Material provided below:

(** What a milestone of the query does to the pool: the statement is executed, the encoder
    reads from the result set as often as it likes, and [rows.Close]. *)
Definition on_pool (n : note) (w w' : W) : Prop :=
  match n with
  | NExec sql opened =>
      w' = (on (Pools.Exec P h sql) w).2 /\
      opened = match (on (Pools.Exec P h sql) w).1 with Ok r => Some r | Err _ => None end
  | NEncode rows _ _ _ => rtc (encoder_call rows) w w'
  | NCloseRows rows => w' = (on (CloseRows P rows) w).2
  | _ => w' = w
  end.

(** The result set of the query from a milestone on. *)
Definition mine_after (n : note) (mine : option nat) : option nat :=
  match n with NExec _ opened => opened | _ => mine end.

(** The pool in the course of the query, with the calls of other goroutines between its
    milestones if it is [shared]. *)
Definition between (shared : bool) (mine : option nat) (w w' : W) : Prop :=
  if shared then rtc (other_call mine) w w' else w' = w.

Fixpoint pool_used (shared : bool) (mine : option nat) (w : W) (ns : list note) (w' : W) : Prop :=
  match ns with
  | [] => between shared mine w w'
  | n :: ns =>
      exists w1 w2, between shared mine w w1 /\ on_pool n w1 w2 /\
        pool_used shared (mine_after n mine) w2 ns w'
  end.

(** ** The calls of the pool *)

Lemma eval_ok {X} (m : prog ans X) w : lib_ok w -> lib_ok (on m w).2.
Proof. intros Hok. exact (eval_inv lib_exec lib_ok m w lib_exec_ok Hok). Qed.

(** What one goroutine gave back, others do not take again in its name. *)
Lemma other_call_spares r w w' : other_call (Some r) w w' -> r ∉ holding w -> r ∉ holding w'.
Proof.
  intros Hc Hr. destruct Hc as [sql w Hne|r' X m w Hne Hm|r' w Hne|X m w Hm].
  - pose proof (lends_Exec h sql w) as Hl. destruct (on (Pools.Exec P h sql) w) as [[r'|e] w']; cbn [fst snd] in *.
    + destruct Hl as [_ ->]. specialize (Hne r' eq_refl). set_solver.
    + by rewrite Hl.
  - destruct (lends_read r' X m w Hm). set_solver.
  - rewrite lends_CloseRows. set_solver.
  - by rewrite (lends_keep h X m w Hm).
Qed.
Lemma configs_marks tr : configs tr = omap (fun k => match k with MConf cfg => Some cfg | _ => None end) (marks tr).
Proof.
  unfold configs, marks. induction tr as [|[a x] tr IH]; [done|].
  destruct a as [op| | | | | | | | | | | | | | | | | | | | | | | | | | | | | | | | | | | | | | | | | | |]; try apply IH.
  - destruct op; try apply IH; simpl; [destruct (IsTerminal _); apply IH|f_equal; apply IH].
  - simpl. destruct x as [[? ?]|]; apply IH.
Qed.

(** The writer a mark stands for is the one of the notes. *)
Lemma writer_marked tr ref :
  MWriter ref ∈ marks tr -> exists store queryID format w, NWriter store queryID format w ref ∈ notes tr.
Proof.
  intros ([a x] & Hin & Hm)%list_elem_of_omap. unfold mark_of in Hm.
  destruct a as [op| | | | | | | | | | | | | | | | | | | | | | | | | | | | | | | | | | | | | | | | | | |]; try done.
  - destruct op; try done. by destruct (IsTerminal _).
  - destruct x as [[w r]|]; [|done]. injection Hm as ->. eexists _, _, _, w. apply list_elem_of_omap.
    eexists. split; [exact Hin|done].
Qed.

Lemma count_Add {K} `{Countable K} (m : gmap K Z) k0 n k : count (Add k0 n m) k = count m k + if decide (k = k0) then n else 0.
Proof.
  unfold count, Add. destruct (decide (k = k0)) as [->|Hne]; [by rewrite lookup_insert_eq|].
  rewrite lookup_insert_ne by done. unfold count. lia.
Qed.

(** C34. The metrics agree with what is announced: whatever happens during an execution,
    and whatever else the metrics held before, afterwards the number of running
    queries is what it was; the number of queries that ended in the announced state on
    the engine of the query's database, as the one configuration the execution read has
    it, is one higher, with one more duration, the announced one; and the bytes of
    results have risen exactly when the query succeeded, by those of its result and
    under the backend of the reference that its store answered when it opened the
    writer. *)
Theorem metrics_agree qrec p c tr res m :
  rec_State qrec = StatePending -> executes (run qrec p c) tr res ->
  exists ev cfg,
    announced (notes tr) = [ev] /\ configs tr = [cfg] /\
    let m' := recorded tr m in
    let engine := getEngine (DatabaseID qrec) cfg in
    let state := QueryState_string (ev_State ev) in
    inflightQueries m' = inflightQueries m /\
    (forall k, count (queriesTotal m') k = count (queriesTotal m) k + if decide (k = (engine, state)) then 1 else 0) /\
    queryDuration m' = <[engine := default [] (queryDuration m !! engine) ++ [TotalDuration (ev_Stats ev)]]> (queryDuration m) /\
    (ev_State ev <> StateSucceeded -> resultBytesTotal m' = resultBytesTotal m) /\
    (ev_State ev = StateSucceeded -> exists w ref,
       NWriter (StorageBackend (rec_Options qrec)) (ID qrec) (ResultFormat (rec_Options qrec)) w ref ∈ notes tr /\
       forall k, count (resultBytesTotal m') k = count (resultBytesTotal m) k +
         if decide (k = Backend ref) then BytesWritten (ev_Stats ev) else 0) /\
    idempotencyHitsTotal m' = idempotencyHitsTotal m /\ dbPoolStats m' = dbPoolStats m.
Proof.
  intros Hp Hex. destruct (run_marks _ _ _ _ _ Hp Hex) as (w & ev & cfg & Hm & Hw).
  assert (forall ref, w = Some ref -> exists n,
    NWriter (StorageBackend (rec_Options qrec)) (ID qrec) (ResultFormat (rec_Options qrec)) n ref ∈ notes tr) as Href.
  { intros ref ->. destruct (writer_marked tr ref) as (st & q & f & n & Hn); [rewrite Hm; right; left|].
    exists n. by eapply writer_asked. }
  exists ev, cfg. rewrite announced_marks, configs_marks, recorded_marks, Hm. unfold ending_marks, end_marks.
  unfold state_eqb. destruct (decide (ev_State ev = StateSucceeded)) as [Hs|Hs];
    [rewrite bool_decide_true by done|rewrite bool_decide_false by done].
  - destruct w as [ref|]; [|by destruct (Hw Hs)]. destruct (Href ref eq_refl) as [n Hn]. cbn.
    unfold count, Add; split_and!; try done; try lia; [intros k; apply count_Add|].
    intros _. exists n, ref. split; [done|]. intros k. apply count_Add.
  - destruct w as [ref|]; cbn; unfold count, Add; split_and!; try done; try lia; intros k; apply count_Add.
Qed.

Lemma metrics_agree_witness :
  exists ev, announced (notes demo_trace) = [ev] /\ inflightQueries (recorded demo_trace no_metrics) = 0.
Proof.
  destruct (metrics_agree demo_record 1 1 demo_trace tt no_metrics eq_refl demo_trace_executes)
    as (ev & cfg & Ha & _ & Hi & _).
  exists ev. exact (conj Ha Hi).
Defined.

End of Material provided.

Problem to solve
Start at the first line and transcribe the data exactly through the last.

Solution
(** What a milestone of the query does to the pool: the statement is executed, the encoder
    reads from the result set as often as it likes, and [rows.Close]. *)
Definition on_pool (n : note) (w w' : W) : Prop :=
  match n with
  | NExec sql opened =>
      w' = (on (Pools.Exec P h sql) w).2 /\
      opened = match (on (Pools.Exec P h sql) w).1 with Ok r => Some r | Err _ => None end
  | NEncode rows _ _ _ => rtc (encoder_call rows) w w'
  | NCloseRows rows => w' = (on (CloseRows P rows) w).2
  | _ => w' = w
  end.

(** The result set of the query from a milestone on. *)
Definition mine_after (n : note) (mine : option nat) : option nat :=
  match n with NExec _ opened => opened | _ => mine end.

(** The pool in the course of the query, with the calls of other goroutines between its
    milestones if it is [shared]. *)
Definition between (shared : bool) (mine : option nat) (w w' : W) : Prop :=
  if shared then rtc (other_call mine) w w' else w' = w.

Fixpoint pool_used (shared : bool) (mine : option nat) (w : W) (ns : list note) (w' : W) : Prop :=
  match ns with
  | [] => between shared mine w w'
  | n :: ns =>
      exists w1 w2, between shared mine w w1 /\ on_pool n w1 w2 /\
        pool_used shared (mine_after n mine) w2 ns w'
  end.

(** ** The calls of the pool *)

Lemma eval_ok {X} (m : prog ans X) w : lib_ok w -> lib_ok (on m w).2.
Proof. intros Hok. exact (eval_inv lib_exec lib_ok m w lib_exec_ok Hok). Qed.

(** What one goroutine gave back, others do not take again in its name. *)
Lemma other_call_spares r w w' : other_call (Some r) w w' -> r ∉ holding w -> r ∉ holding w'.
Proof.
  intros Hc Hr. destruct Hc as [sql w Hne|r' X m w Hne Hm|r' w Hne|X m w Hm].
  - pose proof (lends_Exec h sql w) as Hl. destruct (on (Pools.Exec P h sql) w) as [[r'|e] w']; cbn [fst snd] in *.
    + destruct Hl as [_ ->]. specialize (Hne r' eq_refl). set_solver.
    + by rewrite Hl.
  - destruct (lends_read r' X m w Hm). set_solver.
  - rewrite lends_CloseRows. set_solver.
  - by rewrite (lends_keep h X m w Hm).
Qed.
Lemma configs_marks tr : configs tr = omap (fun k => match k with MConf cfg => Some cfg | _ => None end) (marks tr).
Proof.
  unfold configs, marks. induction tr as [|[a x] tr IH]; [done|].
  destruct a as [op| | | | | | | | | | | | | | | | | | | | | | | | | | | | | | | | | | | | | | | | | | |]; try apply IH.
  - destruct op; try apply IH; simpl; [destruct (IsTerminal _); apply IH|f_equal; apply IH].
  - simpl. destruct x as [[? ?]|]; apply IH.
Qed.

(** The writer a mark stands for is the one of the notes. *)
Lemma writer_marked tr ref :
  MWriter ref ∈ marks tr -> exists store queryID format w, NWriter store queryID format w ref ∈ notes tr.
Proof.
  intros ([a x] & Hin & Hm)%list_elem_of_omap. unfold mark_of in Hm.
  destruct a as [op| | | | | | | | | | | | | | | | | | | | | | | | | | | | | | | | | | | | | | | | | | |]; try done.
  - destruct op; try done. by destruct (IsTerminal _).
  - destruct x as [[w r]|]; [|done]. injection Hm as ->. eexists _, _, _, w. apply list_elem_of_omap.
    eexists. split; [exact Hin|done].
Qed.

Lemma count_Add {K} `{Countable K} (m : gmap K Z) k0 n k : count (Add k0 n m) k = count m k + if decide (k = k0) then n else 0.
Proof.
  unfold count, Add. destruct (decide (k = k0)) as [->|Hne]; [by rewrite lookup_insert_eq|].
  rewrite lookup_insert_ne by done. unfold count. lia.
Qed.

(** C34. The metrics agree with what is announced: whatever happens during an execution,
    and whatever else the metrics held before, afterwards the number of running
    queries is what it was; the number of queries that ended in the announced state on
    the engine of the query's database, as the one configuration the execution read has
    it, is one higher, with one more duration, the announced one; and the bytes of
    results have risen exactly when the query succeeded, by those of its result and
    under the backend of the reference that its store answered when it opened the
    writer. *)
Theorem metrics_agree qrec p c tr res m :
  rec_State qrec = StatePending -> executes (run qrec p c) tr res ->
  exists ev cfg,
    announced (notes tr) = [ev] /\ configs tr = [cfg] /\
    let m' := recorded tr m in
    let engine := getEngine (DatabaseID qrec) cfg in
    let state := QueryState_string (ev_State ev) in
    inflightQueries m' = inflightQueries m /\
    (forall k, count (queriesTotal m') k = count (queriesTotal m) k + if decide (k = (engine, state)) then 1 else 0) /\
    queryDuration m' = <[engine := default [] (queryDuration m !! engine) ++ [TotalDuration (ev_Stats ev)]]> (queryDuration m) /\
    (ev_State ev <> StateSucceeded -> resultBytesTotal m' = resultBytesTotal m) /\
    (ev_State ev = StateSucceeded -> exists w ref,
       NWriter (StorageBackend (rec_Options qrec)) (ID qrec) (ResultFormat (rec_Options qrec)) w ref ∈ notes tr /\
       forall k, count (resultBytesTotal m') k = count (resultBytesTotal m) k +
         if decide (k = Backend ref) then BytesWritten (ev_Stats ev) else 0) /\
    idempotencyHitsTotal m' = idempotencyHitsTotal m /\ dbPoolStats m' = dbPoolStats m.
Proof.
  intros Hp Hex. destruct (run_marks _ _ _ _ _ Hp Hex) as (w & ev & cfg & Hm & Hw).
  assert (forall ref, w = Some ref -> exists n,
    NWriter (StorageBackend (rec_Options qrec)) (ID qrec) (ResultFormat (rec_Options qrec)) n ref ∈ notes tr) as Href.
  { intros ref ->. destruct (writer_marked tr ref) as (st & q & f & n & Hn); [rewrite Hm; right; left|].
    exists n. by eapply writer_asked. }
  exists ev, cfg. rewrite announced_marks, configs_marks, recorded_marks, Hm. unfold ending_marks, end_marks.
  unfold state_eqb. destruct (decide (ev_State ev = StateSucceeded)) as [Hs|Hs];
    [rewrite bool_decide_true by done|rewrite bool_decide_false by done].
  - destruct w as [ref|]; [|by destruct (Hw Hs)]. destruct (Href ref eq_refl) as [n Hn]. cbn.
    unfold count, Add; split_and!; try done; try lia; [intros k; apply count_Add|].
    intros _. exists n, ref. split; [done|]. intros k. apply count_Add.
  - destruct w as [ref|]; cbn; unfold count, Add; split_and!; try done; try lia; intros k; apply count_Add.
Qed.

Lemma metrics_agree_witness :
  exists ev, announced (notes demo_trace) = [ev] /\ inflightQueries (recorded demo_trace no_metrics) = 0.
Proof.
  destruct (metrics_agree demo_record 1 1 demo_trace tt no_metrics eq_refl demo_trace_executes)
    as (ev & cfg & Ha & _ & Hi & _).
  exists ev. exact (conj Ha Hi).
Defined.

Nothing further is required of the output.